======== DATA SUPPLIED ========

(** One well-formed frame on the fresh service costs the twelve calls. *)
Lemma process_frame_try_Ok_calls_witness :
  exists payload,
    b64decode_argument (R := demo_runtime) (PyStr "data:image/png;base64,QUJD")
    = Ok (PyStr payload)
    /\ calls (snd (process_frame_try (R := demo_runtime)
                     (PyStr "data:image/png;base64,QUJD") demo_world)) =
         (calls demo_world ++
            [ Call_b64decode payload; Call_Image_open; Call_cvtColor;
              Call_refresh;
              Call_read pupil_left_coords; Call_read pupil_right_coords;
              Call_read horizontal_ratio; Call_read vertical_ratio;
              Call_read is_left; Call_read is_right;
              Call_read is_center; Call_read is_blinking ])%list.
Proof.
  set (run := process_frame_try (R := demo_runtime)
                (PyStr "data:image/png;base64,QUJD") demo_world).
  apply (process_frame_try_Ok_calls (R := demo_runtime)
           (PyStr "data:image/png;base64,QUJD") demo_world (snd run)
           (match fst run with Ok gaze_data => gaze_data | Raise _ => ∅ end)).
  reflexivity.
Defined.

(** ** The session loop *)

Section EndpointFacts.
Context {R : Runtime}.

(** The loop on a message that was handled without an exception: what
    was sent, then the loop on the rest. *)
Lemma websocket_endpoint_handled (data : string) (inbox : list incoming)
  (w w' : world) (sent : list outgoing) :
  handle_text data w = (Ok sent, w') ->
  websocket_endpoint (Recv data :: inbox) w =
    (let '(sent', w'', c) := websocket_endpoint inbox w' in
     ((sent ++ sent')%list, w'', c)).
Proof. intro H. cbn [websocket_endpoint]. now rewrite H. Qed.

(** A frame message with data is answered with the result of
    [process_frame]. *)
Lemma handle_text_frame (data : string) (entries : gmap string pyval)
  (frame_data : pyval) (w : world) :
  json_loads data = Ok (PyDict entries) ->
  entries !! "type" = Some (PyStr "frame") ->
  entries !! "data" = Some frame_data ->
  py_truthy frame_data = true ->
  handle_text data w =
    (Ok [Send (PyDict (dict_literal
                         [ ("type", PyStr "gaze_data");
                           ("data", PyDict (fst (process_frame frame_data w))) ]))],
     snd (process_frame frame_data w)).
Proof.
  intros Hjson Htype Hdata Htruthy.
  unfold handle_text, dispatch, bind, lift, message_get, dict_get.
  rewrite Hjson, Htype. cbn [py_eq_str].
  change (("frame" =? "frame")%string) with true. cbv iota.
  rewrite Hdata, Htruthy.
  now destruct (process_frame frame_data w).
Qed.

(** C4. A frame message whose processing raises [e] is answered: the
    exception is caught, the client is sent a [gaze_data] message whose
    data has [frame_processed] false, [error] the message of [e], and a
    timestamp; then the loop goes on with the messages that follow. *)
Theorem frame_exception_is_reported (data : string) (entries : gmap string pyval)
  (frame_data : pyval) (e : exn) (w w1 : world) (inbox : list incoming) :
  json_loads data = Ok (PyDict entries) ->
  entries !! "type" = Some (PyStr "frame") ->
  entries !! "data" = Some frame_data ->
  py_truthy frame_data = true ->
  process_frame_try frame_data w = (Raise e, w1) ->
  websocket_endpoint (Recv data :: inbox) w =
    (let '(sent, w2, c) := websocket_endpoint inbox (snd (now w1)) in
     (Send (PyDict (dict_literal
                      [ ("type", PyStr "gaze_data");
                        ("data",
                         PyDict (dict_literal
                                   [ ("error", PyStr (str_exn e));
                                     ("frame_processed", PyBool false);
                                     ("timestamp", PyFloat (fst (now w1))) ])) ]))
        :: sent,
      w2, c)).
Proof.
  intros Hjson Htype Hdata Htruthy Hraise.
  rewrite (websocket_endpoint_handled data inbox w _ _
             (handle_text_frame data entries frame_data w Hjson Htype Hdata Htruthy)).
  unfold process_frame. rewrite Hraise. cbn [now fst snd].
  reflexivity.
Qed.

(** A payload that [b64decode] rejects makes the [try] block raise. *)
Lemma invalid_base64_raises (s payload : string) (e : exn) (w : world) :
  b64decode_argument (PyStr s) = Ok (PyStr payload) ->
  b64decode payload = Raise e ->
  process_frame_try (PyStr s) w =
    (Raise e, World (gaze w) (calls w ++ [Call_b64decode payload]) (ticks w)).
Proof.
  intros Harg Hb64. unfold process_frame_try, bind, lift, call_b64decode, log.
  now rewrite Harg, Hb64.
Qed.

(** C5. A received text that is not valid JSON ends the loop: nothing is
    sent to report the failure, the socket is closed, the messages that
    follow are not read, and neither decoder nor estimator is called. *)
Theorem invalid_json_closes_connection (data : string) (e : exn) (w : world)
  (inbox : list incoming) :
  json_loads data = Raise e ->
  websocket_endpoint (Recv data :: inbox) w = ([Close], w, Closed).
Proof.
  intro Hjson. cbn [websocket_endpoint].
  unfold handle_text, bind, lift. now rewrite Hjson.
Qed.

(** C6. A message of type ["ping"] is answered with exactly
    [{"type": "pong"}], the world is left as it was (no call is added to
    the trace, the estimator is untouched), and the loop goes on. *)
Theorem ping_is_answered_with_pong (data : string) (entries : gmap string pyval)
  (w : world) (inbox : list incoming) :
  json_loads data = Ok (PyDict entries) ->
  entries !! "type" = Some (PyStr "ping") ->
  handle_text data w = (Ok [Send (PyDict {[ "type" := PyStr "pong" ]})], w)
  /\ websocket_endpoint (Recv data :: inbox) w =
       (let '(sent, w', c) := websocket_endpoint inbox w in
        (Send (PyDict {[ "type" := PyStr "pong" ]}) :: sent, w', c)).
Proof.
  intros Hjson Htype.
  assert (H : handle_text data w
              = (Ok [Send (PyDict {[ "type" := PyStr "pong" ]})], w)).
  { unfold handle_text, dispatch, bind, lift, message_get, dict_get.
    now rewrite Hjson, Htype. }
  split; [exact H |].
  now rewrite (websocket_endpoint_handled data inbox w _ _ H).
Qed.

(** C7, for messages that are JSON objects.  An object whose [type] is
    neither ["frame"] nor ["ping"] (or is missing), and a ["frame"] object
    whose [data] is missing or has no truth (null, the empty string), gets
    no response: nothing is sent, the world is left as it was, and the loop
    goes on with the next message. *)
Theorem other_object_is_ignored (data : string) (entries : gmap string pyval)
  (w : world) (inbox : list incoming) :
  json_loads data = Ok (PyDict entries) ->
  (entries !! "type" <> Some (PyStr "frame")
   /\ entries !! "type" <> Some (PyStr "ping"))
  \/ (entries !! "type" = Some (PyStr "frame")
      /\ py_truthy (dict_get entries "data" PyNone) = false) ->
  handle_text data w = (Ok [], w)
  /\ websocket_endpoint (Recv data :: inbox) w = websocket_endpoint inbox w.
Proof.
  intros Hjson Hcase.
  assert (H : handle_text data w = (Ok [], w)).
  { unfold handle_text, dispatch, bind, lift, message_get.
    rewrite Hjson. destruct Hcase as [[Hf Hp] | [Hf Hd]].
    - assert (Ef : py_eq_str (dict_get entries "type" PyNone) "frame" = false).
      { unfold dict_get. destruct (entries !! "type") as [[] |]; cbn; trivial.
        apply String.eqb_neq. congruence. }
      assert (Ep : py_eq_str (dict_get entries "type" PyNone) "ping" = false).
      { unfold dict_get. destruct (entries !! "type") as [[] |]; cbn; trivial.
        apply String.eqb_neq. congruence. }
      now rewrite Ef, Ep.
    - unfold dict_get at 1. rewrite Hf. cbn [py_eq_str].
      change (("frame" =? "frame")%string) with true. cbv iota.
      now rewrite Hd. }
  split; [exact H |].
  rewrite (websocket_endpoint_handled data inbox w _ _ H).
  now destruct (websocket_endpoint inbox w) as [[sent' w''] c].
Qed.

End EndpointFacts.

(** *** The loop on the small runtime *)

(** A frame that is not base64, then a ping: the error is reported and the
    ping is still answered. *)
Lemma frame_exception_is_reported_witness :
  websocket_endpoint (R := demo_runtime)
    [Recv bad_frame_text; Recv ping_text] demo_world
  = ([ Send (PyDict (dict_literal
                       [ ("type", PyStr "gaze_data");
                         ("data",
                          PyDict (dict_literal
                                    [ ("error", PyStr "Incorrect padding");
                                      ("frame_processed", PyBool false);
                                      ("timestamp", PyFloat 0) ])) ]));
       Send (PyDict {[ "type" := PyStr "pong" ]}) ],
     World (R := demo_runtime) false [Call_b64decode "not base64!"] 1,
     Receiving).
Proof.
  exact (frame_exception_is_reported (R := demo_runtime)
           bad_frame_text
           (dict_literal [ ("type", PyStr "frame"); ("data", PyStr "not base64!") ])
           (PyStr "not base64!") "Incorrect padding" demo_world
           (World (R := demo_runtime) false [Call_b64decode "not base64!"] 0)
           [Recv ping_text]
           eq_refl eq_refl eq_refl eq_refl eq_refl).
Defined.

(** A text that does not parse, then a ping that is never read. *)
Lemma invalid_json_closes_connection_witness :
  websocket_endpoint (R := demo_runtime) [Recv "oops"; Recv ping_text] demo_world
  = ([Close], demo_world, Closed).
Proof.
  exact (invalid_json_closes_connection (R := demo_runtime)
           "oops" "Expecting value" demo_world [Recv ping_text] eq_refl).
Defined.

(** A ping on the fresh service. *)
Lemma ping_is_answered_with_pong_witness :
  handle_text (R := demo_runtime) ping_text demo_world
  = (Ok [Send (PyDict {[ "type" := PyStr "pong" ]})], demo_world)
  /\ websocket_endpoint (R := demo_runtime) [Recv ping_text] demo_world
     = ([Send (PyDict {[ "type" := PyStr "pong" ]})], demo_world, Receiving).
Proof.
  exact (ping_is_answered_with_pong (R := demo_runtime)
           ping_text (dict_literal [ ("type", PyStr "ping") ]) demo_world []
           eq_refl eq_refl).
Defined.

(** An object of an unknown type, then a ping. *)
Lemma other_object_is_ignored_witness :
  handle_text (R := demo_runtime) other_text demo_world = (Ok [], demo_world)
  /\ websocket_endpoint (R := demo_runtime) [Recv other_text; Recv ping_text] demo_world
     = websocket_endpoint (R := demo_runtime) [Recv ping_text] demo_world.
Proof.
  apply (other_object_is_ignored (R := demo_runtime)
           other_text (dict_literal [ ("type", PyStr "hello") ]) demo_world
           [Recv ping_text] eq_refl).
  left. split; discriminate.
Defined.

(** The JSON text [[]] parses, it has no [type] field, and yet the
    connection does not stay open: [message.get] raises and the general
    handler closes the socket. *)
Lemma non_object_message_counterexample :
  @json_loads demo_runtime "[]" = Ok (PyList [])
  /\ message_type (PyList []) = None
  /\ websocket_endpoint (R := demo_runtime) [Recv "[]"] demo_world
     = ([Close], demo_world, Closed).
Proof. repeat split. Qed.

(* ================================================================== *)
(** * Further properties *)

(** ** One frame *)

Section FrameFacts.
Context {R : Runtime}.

========
======== DATA SUPPLIED ========

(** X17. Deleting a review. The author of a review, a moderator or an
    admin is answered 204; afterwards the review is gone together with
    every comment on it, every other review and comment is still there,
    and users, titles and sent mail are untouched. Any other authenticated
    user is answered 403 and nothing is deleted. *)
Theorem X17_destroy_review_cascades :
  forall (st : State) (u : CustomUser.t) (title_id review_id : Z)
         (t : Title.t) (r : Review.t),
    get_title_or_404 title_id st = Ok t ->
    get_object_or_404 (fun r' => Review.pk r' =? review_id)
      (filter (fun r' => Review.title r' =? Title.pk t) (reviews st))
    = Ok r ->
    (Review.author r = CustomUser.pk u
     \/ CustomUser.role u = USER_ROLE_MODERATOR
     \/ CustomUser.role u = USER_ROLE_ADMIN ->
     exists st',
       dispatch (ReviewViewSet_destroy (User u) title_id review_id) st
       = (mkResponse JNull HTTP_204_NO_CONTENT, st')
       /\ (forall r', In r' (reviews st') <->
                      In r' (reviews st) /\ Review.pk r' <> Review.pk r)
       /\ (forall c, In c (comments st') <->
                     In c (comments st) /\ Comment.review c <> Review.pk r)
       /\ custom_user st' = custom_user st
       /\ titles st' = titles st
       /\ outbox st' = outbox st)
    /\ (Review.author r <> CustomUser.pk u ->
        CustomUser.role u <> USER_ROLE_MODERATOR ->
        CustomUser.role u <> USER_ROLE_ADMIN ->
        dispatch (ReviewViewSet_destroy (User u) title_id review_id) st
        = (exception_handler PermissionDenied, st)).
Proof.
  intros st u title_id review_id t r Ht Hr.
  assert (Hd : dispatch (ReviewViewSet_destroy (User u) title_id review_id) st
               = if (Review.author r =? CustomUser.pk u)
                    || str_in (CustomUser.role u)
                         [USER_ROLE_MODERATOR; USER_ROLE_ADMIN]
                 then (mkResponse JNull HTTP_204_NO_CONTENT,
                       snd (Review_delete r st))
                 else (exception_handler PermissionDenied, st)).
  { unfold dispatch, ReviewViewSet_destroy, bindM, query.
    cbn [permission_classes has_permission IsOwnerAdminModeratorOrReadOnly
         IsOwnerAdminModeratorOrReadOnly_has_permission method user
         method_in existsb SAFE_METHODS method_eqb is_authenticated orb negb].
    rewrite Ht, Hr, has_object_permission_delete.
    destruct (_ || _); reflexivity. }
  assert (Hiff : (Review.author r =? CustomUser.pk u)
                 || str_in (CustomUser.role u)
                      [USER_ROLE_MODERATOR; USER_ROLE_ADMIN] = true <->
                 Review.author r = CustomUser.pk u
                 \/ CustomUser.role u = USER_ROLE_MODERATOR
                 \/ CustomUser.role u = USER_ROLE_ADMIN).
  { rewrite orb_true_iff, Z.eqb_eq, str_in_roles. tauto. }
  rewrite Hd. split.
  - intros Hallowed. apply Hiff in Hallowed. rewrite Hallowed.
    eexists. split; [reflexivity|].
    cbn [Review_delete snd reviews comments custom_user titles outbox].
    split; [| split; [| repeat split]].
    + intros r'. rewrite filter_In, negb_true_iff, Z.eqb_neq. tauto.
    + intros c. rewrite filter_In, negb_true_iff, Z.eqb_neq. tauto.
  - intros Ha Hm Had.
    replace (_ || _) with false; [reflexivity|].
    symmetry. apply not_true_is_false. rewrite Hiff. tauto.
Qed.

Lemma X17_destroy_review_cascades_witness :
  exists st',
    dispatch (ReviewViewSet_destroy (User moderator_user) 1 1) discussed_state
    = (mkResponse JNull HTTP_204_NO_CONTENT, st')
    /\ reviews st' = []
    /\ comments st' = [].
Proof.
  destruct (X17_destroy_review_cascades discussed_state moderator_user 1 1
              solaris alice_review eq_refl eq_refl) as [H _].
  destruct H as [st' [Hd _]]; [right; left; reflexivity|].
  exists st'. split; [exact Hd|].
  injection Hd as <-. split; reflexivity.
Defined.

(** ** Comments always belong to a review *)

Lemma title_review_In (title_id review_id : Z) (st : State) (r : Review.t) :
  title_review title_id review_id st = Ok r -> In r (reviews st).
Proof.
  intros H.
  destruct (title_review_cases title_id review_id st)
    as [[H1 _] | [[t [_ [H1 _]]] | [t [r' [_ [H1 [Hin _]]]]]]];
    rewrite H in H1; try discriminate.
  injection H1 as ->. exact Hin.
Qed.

========

**WHAT YOU WILL DO:**
Search term "Hcase": return each line of the data that contains it.

**RESPONSE TO THIS EXERCISE:**
  intros Hjson Hcase.
    rewrite Hjson. destruct Hcase as [[Hf Hp] | [Hf Hd]].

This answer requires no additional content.